- _INSTRUCTIONS TO FOLLOW_: Of all the lines below, return only those starting with the line holding "db1)); [destruct (registration_condition" and going on through the line holding "kept_validate]|]. intros _ db6 H6.", exactly as written.

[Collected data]
----------------
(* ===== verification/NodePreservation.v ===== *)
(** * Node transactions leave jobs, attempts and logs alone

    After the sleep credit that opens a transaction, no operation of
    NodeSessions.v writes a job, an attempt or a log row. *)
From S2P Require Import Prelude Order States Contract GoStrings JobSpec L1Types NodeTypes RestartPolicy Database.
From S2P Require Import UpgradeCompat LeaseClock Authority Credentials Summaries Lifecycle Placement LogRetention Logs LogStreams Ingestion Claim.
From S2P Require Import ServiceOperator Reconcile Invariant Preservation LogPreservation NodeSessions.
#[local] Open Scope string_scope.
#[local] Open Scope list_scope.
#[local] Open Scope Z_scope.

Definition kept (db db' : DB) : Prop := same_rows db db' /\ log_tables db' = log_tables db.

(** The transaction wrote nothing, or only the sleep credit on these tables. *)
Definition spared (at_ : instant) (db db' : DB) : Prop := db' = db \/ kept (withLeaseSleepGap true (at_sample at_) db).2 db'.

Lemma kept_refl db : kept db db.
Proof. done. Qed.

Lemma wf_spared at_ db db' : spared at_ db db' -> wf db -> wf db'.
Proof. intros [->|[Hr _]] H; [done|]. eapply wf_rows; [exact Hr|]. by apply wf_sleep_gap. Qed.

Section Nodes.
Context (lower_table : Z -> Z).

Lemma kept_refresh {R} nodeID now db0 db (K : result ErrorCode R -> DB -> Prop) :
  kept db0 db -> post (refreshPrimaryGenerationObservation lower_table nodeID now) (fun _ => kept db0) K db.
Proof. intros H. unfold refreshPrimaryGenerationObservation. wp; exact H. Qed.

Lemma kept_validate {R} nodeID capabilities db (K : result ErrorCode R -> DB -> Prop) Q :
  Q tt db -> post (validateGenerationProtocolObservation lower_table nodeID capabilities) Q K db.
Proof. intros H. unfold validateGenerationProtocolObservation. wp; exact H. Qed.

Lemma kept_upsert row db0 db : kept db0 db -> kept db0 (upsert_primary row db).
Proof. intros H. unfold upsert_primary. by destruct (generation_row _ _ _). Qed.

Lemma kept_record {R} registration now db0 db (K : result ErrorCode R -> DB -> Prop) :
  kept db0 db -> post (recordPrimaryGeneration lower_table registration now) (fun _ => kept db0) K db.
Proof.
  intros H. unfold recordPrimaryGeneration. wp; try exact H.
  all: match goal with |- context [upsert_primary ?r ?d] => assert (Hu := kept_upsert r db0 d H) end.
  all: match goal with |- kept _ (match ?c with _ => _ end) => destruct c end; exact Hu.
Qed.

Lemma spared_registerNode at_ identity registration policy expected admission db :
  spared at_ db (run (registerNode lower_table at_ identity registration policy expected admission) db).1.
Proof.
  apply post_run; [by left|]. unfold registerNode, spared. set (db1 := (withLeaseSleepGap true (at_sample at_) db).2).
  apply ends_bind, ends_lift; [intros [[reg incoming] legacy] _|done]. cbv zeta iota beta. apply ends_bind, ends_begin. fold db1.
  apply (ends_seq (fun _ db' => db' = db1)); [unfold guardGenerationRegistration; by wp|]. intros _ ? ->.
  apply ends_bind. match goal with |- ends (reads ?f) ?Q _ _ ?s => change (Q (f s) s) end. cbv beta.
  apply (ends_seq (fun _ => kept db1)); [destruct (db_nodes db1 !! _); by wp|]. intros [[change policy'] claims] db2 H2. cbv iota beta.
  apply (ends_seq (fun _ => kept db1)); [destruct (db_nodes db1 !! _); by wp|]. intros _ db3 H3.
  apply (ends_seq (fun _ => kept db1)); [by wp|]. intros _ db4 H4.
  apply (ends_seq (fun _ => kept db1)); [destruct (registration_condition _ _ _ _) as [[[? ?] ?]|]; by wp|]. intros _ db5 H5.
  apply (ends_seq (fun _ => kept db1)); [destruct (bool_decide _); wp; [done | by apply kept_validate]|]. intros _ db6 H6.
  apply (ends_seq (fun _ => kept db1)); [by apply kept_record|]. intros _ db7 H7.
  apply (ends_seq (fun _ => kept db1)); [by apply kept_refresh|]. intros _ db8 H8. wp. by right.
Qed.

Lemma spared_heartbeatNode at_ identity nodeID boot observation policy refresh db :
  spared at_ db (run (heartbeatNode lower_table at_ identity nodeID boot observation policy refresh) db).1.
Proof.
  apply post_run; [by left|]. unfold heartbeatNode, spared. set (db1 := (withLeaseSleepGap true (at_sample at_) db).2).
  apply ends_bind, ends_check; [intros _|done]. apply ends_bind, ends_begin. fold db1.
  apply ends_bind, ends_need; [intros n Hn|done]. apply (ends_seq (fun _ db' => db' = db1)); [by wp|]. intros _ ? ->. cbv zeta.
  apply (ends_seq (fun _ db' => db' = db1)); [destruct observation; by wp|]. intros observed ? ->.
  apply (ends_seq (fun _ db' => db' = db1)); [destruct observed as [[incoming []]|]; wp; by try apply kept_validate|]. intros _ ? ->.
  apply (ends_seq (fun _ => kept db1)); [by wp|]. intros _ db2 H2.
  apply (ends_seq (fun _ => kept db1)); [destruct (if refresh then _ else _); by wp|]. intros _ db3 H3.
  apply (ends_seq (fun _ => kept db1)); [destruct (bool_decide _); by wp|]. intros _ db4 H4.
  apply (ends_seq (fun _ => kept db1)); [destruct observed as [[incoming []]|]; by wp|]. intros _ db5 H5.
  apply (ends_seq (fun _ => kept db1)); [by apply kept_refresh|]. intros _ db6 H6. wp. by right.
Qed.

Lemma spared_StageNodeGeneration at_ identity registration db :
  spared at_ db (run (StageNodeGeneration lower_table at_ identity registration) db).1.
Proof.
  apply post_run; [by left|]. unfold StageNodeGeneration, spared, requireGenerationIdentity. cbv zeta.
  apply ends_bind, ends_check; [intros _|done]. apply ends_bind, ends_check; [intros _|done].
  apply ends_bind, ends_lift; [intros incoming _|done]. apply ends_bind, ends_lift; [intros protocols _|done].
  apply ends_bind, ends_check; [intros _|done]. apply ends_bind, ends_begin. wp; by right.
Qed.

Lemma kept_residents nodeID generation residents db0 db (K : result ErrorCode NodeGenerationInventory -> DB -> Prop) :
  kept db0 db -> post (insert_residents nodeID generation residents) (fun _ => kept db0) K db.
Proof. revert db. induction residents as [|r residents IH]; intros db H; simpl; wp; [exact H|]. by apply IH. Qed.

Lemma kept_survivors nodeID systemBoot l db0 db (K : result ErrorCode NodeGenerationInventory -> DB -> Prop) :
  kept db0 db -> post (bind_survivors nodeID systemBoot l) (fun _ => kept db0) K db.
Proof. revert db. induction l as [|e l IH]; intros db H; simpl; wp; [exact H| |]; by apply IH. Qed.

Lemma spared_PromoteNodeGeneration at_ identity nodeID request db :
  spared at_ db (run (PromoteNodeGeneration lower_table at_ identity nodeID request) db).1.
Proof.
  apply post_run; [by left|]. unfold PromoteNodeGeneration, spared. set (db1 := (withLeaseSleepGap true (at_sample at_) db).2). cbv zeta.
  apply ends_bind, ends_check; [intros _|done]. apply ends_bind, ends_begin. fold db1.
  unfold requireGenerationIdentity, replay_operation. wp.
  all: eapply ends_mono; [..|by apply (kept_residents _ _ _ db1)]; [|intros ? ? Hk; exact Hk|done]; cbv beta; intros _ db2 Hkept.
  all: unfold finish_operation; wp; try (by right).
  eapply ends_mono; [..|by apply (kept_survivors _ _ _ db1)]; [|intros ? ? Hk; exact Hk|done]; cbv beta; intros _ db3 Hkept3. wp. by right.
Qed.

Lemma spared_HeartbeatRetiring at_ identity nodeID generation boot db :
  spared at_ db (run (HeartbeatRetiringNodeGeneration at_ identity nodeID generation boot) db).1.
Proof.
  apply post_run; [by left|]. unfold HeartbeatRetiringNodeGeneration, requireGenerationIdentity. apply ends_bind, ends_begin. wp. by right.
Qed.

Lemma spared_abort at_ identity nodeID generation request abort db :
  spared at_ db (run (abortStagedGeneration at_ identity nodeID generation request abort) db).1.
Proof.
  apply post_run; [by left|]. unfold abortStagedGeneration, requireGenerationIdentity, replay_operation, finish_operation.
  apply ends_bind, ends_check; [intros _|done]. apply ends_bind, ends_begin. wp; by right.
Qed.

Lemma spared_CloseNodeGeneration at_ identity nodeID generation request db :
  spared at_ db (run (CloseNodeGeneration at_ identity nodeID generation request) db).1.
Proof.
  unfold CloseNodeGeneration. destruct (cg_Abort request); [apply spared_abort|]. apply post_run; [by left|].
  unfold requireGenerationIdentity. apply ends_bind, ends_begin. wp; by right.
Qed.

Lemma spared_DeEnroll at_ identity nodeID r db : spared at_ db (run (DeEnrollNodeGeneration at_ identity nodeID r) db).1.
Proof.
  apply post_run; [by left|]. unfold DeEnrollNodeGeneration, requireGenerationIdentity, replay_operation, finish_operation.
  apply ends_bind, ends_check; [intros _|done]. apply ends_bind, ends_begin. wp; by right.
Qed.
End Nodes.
----------------
- _WRITTEN REPLY_:
  apply (ends_seq (fun _ => kept db1)); [destruct (registration_condition _ _ _ _) as [[[? ?] ?]|]; by wp|]. intros _ db5 H5.
  apply (ends_seq (fun _ => kept db1)); [destruct (bool_decide _); wp; [done | by apply kept_validate]|]. intros _ db6 H6.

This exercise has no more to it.